» Work to complete
Please state the number of lines in the listing that contain the word "bool", and nothing else.

» Supplied records
===============

(* ===== verification/Sysfile.v ===== *)
(** * File-system system calls: kernel/sysfile.c *)

From S2P Require Import Prelude Machine CString Kalloc Vm Bio Cache Log Txn Fs Pipe Console Kernel File Proc Exec Syscall.

(** ** kernel/fcntl.h *)

Definition O_RDONLY : Z := 0.
Definition O_WRONLY : Z := 1.
Definition O_RDWR : Z := 2.
Definition O_CREATE : Z := 0x200.
Definition O_TRUNC : Z := 0x400.

Definition set_nlink (n : Z) (x : dinode) : dinode :=
  Dinode (itype x) (major x) (minor x) n (isize x) (addrs x).
Definition set_device (ma mi : Z) (x : dinode) : dinode :=
  Dinode (itype x) ma mi (nlink x) (isize x) (addrs x).

(** [ip->nlink += d; iupdate(ip);] *)
Definition add_nlink (ip d : Z) : M kernel unit :=
  on_fs (updi ip (set_din (λ x, set_nlink (s16 (nlink x + d)) x))) ;;
  on_fs (iupdate ip).

Section Sysfile.
Context `{Image}.

(** The descriptor and the file, or nothing for -1. *)
Definition argfd (n : Z) : M kernel (option (Z * Z)) :=
  fd ← argint n;
  p ← myproc;
  x ← getp p;
  if (fd <? 0) || (fd >=? NOFILE) || (ofile x fd =? NULL) then mret None
  else mret (Some (fd, ofile x fd)).

Definition fdalloc (f : Z) : M kernel Z :=
  p ← myproc;
  x ← getp p;
  match first_such (λ fd, ofile x fd =? NULL) fd_indices with
  | Some fd => updp p (λ x, set_ofile (fset (ofile x) fd f) x) ;; mret fd
  | None => mret (-1)
  end.

Definition sys_dup : M kernel Z :=
  a ← argfd 0;
  match a with
  | None => mret (-1)
  | Some (_, f) =>
      fd ← fdalloc f;
      if fd <? 0 then mret (-1) else filedup f ;; mret fd
  end.

Definition sys_read : M kernel Z :=
  a ← argfd 0;
  match a with
  | None => mret (-1)
  | Some (_, f) => n ← argint 2; p ← argaddr 1; fileread f p n
  end.

Definition sys_write : M kernel Z :=
  a ← argfd 0;
  match a with
  | None => mret (-1)
  | Some (_, f) => n ← argint 2; p ← argaddr 1; filewrite f p n
  end.

Definition sys_close : M kernel Z :=
  a ← argfd 0;
  match a with
  | None => mret (-1)
  | Some (fd, f) =>
      p ← myproc;
      updp p (λ x, set_ofile (fset (ofile x) fd NULL) x) ;;
      fileclose f ;;
      mret 0
  end.

Definition sys_fstat : M kernel Z :=
  a ← argfd 0;
  match a with
  | None => mret (-1)
  | Some (_, f) => st ← argaddr 1; filestat f st
  end.

(** The label [bad] of [sys_link]. *)
Definition link_bad (ip : Z) : M kernel Z :=
  on_fs (ilock ip) ;;
  add_nlink ip (-1) ;;
  on_fs (iunlockput ip) ;;
  on_sys end_op ;;
  mret (-1).

Definition sys_link : M kernel Z :=
  '(r, old) ← argstr 0 MAXPATH;
  if r <? 0 then mret (-1)
  else
    '(r, new) ← argstr 1 MAXPATH;
    if r <? 0 then mret (-1)
    else
      on_sys begin_op ;;
      ip ← on_fs (namei old);
      if ip =? NULL then on_sys end_op ;; mret (-1)
      else
        on_fs (ilock ip) ;;
        x ← on_fs (geti ip);
        if itype (din x) =? T_DIR then on_fs (iunlockput ip) ;; on_sys end_op ;; mret (-1)
        else
          add_nlink ip 1 ;;
          on_fs (iunlock ip) ;;
          '(dp, name) ← on_fs (nameiparent new);
          if dp =? NULL then link_bad ip
          else
            on_fs (ilock dp) ;;
            d ← on_fs (geti dp);
            x ← on_fs (geti ip);
            r ← (if negb (i_dev d =? i_dev x) then mret (-1) else on_fs (dirlink dp name (inum x)));
            if r <? 0 then on_fs (iunlockput dp) ;; link_bad ip
            else
              on_fs (iunlockput dp) ;;
              on_fs (iput ip) ;;
              on_sys end_op ;;
              mret 0.

Fixpoint isdirempty_loop (fuel : nat) (dp off : Z) : M kernel bool :=
  match fuel with
  | O => out_of_fuel
  | S fuel' =>
      x ← on_fs (geti dp);
      if off <? isize (din x) then
        '(r, de) ← on_fs (readi dp kernel_dst off DIRENT_SIZE);
        if negb (r =? DIRENT_SIZE) then panic "isdirempty: readi"
        else if nonzero (de_inum de) then mret false
        else isdirempty_loop fuel' dp (off + DIRENT_SIZE)
      else mret true
  end.

Definition isdirempty (dp : Z) : M kernel bool :=
  x ← on_fs (geti dp);
  isdirempty_loop (Z.to_nat (isize (din x) / DIRENT_SIZE + 2)) dp (2 * DIRENT_SIZE).

(** The label [bad] of [sys_unlink]. *)
Definition unlink_bad (dp : Z) : M kernel Z :=
  on_fs (iunlockput dp) ;; on_sys end_op ;; mret (-1).

(** The bytes of "." and "..", with their NUL. *)
Definition dot : list Z := [46].
Definition dotdot : list Z := [46; 46].

Definition sys_unlink : M kernel Z :=
  '(r, path) ← argstr 0 MAXPATH;
  if r <? 0 then mret (-1)
  else
    on_sys begin_op ;;
    '(dp, name) ← on_fs (nameiparent path);
    if dp =? NULL then on_sys end_op ;; mret (-1)
    else
      on_fs (ilock dp) ;;
      if (namecmp (bytes_of name) (bytes_of dot) =? 0) || (namecmp (bytes_of name) (bytes_of dotdot) =? 0)
      then unlink_bad dp
      else
        e ← on_fs (dirlookup dp name);
        match e with
        | None => unlink_bad dp
        | Some (ip, off) =>
            on_fs (ilock ip) ;;
            x ← on_fs (geti ip);
            if nlink (din x) <? 1 then panic "unlink: nlink < 1"
            else
              empty ← (if itype (din x) =? T_DIR then isdirempty ip else mret true);
              if negb empty then on_fs (iunlockput ip) ;; unlink_bad dp
              else
                r ← on_fs (writei dp (kernel_src (replicate (Z.to_nat DIRENT_SIZE) 0)) off DIRENT_SIZE);
                if negb (r =? DIRENT_SIZE) then panic "unlink: writei"
                else
                  (if itype (din x) =? T_DIR then add_nlink dp (-1) else mret tt) ;;
                  on_fs (iunlockput dp) ;;
                  add_nlink ip (-1) ;;
                  on_fs (iunlockput ip) ;;
                  on_sys end_op ;;
                  mret 0
        end.

(** Returns the inode locked, or [NULL]. *)
Definition create (path : list Z) (type_ major_ minor_ : Z) : M kernel Z :=
  '(dp, name) ← on_fs (nameiparent path);
  if dp =? NULL then mret NULL
  else
    on_fs (ilock dp) ;;
    e ← on_fs (dirlookup dp name);
    match e with
    | Some (ip, _) =>
        on_fs (iunlockput dp) ;;
        on_fs (ilock ip) ;;
        x ← on_fs (geti ip);
        if (type_ =? T_FILE) && ((itype (din x) =? T_FILE) || (itype (din x) =? T_DEVICE)) then mret ip
        else on_fs (iunlockput ip) ;; mret NULL
    | None =>
        d ← on_fs (geti dp);
        ip ← on_fs (ialloc (i_dev d) type_);
        on_fs (ilock ip) ;;
        on_fs (updi ip (set_din (λ x, set_nlink 1 (set_device (s16 major_) (s16 minor_) x)))) ;;
        on_fs (iupdate ip) ;;
        x ← on_fs (geti ip);
        (if type_ =? T_DIR then
           add_nlink dp 1 ;;
           r ← on_fs (dirlink ip dot (inum x));
           r ← (if r <? 0 then mret r else on_fs (dirlink ip dotdot (inum d)));
           if r <? 0 then panic "create dots" else mret tt
         else mret tt) ;;
        r ← on_fs (dirlink dp name (inum x));
        if r <? 0 then panic "create: dirlink"
        else on_fs (iunlockput dp) ;; mret ip
    end.

(** [iunlockput(ip); end_op(); return -1;] *)
Definition open_fail (ip : Z) : M kernel Z := on_fs (iunlockput ip) ;; on_sys end_op ;; mret (-1).

(** [sys_open] once the inode is found and locked. *)
Definition open_inode (ip omode : Z) : M kernel Z :=
  x ← on_fs (geti ip);
  if (itype (din x) =? T_DEVICE) && ((major (din x) <? 0) || (major (din x) >=? NDEV)) then open_fail ip
  else
    f ← filealloc;
    fd ← (if f =? NULL then mret (-1) else fdalloc f);
    if fd <? 0 then
      (if negb (f =? NULL) then fileclose f else mret tt) ;;
      open_fail ip
    else
      (if itype (din x) =? T_DEVICE then updf f (λ y, set_fmajor (major (din x)) (set_ftype FD_DEVICE y))
       else updf f (λ y, set_foff 0 (set_ftype FD_INODE y))) ;;
      updf f (set_fip ip) ;;
      updf f (set_readable (negb (nonzero (Z.land omode O_WRONLY)))) ;;
      updf f (set_writable (nonzero (Z.land omode O_WRONLY) || nonzero (Z.land omode O_RDWR))) ;;
      (if nonzero (Z.land omode O_TRUNC) && (itype (din x) =? T_FILE) then on_fs (itrunc ip) else mret tt) ;;
      on_fs (iunlock ip) ;;
      on_sys end_op ;;
      mret fd.

Definition sys_open : M kernel Z :=
  '(n, path) ← argstr 0 MAXPATH;
  if n <? 0 then mret (-1)
  else
    omode ← argint 1;
    on_sys begin_op ;;
    if nonzero (Z.land omode O_CREATE) then
      ip ← create path T_FILE 0 0;
      if ip =? NULL then on_sys end_op ;; mret (-1) else open_inode ip omode
    else
      ip ← on_fs (namei path);
      if ip =? NULL then on_sys end_op ;; mret (-1)
      else
        on_fs (ilock ip) ;;
        x ← on_fs (geti ip);
        if (itype (din x) =? T_DIR) && negb (omode =? O_RDONLY) then open_fail ip
        else open_inode ip omode.

Definition sys_mkdir : M kernel Z :=
  on_sys begin_op ;;
  '(n, path) ← argstr 0 MAXPATH;
  ip ← (if n <? 0 then mret NULL else create path T_DIR 0 0);
  if ip =? NULL then on_sys end_op ;; mret (-1)
  else on_fs (iunlockput ip) ;; on_sys end_op ;; mret 0.

Definition sys_mknod : M kernel Z :=
  on_sys begin_op ;;
  '(n, path) ← argstr 0 MAXPATH;
  ip ← (if n <? 0 then mret NULL
        else major ← argint 1; minor ← argint 2; create path T_DEVICE major minor);
  if ip =? NULL then on_sys end_op ;; mret (-1)
  else on_fs (iunlockput ip) ;; on_sys end_op ;; mret 0.

Definition sys_chdir : M kernel Z :=
  p ← myproc;
  on_sys begin_op ;;
  '(n, path) ← argstr 0 MAXPATH;
  ip ← (if n <? 0 then mret NULL else on_fs (namei path));
  if ip =? NULL then on_sys end_op ;; mret (-1)
  else
    on_fs (ilock ip) ;;
    x ← on_fs (geti ip);
    if negb (itype (din x) =? T_DIR) then on_fs (iunlockput ip) ;; on_sys end_op ;; mret (-1)
    else
      on_fs (iunlock ip) ;;
      y ← getp p;
      on_fs (iput (pcwd y)) ;;
      on_sys end_op ;;
      updp p (set_pcwd ip) ;;
      mret 0.

(** The loop of [sys_exec] with [n] entries of [argv] left: whether it reached
    the null pointer, the pages in [argv] and the strings in them. *)
Fixpoint fetch_args (n : nat) (uargv i : Z) (argv : list Z) (strs : list (list Z))
    : M kernel (bool * list Z * list (list Z)) :=
  match n with
  | O => mret (false, argv, strs)
  | S n' =>
      '(r, uarg) ← fetchaddr (u64 (uargv + 8 * i));
      if r <? 0 then mret (false, argv, strs)
      else if uarg =? 0 then mret (true, argv, strs)
      else
        pg ← on_mach kalloc;
        if pg =? 0 then mret (false, argv, strs)
        else
          '(r, buf) ← fetchstr uarg PGSIZE;
          on_mach (do_mem (λ m, store_bytes m pg buf)) ;;
          if r <? 0 then mret (false, argv ++ [pg], strs)
          else fetch_args n' uargv (i + 1) (argv ++ [pg]) (strs ++ [until_nul buf])
  end.

Definition free_args (argv : list Z) : M kernel unit := for_each argv (λ pg, on_mach (kfree pg)).

Definition sys_exec : M kernel Z :=
  '(n, path) ← argstr 0 MAXPATH;
  if n <? 0 then mret (-1)
  else
    uargv ← argaddr 1;
    '(ok, argv, strs) ← fetch_args (Z.to_nat MAXARG) uargv 0 [] [];
    if ok : bool then
      ret ← exec path strs;
      free_args argv ;;
      mret ret
    else free_args argv ;; mret (-1).

Definition clear_fd (p fd : Z) : M kernel unit := updp p (λ x, set_ofile (fset (ofile x) fd NULL) x).

Definition sys_pipe : M kernel Z :=
  p ← myproc;
  fdarray ← argaddr 0;
  a ← pipealloc;
  match a with
  | None => mret (-1)
  | Some (rf, wf) =>
      fd0 ← fdalloc rf;
      fd1 ← (if fd0 <? 0 then mret (-1) else fdalloc wf);
      if fd1 <? 0 then
        (if fd0 >=? 0 then clear_fd p fd0 else mret tt) ;;
        fileclose rf ;;
        fileclose wf ;;
        mret (-1)
      else
        x ← getp p;
        r ← on_mach (copyout (pagetable x) fdarray (le_bytes 4 fd0));
        r ← (if r <? 0 then mret r else on_mach (copyout (pagetable x) (u64 (fdarray + 4)) (le_bytes 4 fd1)));
        if r <? 0 then
          clear_fd p fd0 ;;
          clear_fd p fd1 ;;
          fileclose rf ;;
          fileclose wf ;;
          mret (-1)
        else mret 0
  end.

End Sysfile.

===============

» Written answer
4